Records from a data source
= Beginning of Section =

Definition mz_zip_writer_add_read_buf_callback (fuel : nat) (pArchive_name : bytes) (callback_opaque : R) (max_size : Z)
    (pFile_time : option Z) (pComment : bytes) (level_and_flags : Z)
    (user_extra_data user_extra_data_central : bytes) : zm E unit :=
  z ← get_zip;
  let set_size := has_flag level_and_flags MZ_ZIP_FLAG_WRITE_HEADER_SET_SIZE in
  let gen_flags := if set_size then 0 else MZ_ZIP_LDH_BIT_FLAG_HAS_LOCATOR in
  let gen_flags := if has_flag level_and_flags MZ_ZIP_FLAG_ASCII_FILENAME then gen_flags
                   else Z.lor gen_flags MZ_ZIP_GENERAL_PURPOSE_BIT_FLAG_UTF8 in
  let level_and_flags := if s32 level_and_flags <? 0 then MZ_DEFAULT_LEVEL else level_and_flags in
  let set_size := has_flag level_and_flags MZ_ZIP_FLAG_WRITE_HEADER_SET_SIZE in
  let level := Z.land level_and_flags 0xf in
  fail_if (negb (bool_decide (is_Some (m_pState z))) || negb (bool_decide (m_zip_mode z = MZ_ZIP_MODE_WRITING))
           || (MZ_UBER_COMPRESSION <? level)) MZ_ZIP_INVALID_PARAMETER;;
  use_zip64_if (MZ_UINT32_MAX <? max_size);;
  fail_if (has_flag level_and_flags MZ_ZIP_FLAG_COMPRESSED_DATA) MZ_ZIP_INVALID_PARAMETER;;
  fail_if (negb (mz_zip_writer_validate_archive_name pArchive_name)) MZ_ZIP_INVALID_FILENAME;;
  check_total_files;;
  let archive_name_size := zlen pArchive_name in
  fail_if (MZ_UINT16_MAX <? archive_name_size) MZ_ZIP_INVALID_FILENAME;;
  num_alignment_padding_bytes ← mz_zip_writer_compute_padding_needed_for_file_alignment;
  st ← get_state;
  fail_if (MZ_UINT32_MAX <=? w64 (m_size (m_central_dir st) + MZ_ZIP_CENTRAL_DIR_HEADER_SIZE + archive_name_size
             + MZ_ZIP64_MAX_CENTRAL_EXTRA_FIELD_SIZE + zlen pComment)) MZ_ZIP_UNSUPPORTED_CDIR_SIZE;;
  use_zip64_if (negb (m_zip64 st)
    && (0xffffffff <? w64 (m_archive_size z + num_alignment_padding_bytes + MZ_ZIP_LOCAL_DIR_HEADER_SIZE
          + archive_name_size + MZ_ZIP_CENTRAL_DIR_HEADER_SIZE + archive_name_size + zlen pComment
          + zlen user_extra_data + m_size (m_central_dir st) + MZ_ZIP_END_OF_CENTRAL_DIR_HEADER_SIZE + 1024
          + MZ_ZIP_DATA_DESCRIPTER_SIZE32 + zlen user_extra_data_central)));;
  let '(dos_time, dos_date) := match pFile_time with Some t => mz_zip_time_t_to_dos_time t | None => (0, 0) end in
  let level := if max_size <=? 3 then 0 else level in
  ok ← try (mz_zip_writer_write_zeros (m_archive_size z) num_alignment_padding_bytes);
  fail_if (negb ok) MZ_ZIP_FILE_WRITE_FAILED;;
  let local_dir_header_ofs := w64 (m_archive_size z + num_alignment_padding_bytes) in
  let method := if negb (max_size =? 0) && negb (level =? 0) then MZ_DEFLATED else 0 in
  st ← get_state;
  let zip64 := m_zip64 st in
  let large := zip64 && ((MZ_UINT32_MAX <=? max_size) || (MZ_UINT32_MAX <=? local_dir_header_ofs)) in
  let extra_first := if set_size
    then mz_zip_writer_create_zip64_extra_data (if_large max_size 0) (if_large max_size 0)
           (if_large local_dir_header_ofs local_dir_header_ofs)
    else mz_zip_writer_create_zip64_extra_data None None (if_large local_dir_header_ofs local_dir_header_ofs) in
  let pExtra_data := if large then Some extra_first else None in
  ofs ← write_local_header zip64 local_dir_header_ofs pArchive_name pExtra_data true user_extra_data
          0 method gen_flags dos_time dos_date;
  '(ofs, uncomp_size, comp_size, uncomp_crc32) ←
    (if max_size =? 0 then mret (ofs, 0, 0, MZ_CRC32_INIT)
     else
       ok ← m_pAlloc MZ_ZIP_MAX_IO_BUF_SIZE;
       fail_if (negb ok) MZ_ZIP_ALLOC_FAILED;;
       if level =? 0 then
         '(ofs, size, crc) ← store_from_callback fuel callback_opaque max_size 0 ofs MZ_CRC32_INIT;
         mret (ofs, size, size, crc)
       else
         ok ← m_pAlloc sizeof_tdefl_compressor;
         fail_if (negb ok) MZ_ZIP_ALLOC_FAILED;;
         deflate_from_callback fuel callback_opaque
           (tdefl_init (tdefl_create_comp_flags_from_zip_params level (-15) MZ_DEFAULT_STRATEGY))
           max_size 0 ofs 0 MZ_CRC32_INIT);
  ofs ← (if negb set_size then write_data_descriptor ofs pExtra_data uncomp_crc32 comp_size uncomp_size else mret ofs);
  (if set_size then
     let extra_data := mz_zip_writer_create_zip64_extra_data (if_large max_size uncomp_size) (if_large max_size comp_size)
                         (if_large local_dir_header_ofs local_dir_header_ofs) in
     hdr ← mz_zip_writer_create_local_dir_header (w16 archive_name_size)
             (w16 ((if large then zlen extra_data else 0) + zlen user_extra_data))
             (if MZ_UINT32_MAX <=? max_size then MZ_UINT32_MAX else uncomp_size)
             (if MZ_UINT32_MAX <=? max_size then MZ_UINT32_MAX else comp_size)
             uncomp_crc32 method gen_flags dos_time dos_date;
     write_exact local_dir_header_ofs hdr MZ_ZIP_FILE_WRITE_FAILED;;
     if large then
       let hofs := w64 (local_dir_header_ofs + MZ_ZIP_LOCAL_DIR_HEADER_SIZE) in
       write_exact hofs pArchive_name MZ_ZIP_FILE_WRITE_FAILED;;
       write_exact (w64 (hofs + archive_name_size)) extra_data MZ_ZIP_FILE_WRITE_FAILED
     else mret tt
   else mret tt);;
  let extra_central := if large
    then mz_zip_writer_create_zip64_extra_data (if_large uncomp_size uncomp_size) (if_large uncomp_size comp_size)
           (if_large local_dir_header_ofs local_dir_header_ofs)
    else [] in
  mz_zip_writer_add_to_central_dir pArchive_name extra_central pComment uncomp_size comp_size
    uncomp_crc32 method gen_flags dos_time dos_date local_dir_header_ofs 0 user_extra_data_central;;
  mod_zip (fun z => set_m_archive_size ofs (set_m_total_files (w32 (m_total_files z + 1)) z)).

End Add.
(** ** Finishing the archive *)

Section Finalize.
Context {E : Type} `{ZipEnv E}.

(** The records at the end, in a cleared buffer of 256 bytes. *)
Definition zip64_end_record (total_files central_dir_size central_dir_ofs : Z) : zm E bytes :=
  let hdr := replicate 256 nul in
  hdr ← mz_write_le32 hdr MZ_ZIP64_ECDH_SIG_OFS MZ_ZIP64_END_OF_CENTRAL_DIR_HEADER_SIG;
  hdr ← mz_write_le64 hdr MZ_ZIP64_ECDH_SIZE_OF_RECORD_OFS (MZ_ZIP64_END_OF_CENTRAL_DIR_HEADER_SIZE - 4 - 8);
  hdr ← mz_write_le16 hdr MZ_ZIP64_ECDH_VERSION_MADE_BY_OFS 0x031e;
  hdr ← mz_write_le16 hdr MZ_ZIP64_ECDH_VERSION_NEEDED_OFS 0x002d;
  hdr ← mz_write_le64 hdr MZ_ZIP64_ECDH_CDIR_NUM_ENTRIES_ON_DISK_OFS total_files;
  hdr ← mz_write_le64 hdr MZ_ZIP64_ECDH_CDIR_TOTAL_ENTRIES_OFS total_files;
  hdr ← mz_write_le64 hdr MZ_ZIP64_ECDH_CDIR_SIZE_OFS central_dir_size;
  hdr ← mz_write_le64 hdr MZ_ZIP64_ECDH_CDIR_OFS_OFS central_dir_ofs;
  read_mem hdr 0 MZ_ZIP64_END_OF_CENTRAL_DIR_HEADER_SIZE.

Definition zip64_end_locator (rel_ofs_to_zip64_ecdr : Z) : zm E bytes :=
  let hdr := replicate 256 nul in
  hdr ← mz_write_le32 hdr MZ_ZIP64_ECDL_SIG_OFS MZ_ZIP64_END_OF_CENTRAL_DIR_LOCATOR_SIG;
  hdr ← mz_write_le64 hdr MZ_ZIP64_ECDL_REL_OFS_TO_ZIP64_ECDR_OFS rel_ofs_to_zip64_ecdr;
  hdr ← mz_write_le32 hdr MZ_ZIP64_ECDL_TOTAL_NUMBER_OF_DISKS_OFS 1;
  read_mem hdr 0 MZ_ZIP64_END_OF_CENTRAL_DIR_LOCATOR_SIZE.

= End of Section =
= Beginning of Section =

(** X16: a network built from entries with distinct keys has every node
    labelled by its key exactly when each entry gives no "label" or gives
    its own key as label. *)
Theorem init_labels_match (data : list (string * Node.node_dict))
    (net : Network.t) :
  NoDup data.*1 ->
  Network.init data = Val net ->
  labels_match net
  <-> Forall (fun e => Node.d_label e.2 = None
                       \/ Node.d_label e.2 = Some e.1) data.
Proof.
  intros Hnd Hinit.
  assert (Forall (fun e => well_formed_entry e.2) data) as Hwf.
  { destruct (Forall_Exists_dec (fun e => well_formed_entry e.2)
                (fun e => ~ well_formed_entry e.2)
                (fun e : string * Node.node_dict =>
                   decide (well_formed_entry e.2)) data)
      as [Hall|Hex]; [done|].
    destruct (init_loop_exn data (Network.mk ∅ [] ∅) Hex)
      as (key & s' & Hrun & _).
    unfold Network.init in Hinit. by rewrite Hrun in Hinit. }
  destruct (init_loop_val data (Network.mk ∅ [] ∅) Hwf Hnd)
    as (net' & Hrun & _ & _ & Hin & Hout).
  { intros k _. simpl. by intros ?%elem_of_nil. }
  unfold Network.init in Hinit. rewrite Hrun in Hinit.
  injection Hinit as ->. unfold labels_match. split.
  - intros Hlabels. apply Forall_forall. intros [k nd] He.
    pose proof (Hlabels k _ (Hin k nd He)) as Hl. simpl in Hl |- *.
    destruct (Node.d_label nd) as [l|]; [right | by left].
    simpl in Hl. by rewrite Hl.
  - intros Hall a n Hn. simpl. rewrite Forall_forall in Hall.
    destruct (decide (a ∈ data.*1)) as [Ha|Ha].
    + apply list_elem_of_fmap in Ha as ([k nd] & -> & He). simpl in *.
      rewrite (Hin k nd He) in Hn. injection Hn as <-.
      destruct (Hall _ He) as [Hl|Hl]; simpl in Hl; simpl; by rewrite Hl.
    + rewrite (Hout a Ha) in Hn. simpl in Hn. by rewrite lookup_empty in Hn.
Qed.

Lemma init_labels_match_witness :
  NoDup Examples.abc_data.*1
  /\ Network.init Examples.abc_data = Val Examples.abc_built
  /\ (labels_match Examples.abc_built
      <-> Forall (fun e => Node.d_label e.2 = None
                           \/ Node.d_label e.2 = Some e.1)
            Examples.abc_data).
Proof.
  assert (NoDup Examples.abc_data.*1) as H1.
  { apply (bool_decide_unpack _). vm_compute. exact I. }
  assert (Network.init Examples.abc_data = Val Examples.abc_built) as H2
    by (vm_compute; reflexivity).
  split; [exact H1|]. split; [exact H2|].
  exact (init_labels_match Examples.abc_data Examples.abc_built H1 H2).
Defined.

= End of Section =

EXERCISE INSTRUCTIONS =>
What you return must be an exact retyping of the lines above starting at the line with "fail_if (MZ_UINT32_MAX <=?" and ending at the line with "num_alignment_padding_bytes + MZ_ZIP_LOCAL_DIR_HEADER_SIZE", and nothing besides.

RESULT OF THIS EXERCISE =>
  fail_if (MZ_UINT32_MAX <=? w64 (m_size (m_central_dir st) + MZ_ZIP_CENTRAL_DIR_HEADER_SIZE + archive_name_size
             + MZ_ZIP64_MAX_CENTRAL_EXTRA_FIELD_SIZE + zlen pComment)) MZ_ZIP_UNSUPPORTED_CDIR_SIZE;;
  use_zip64_if (negb (m_zip64 st)
    && (0xffffffff <? w64 (m_archive_size z + num_alignment_padding_bytes + MZ_ZIP_LOCAL_DIR_HEADER_SIZE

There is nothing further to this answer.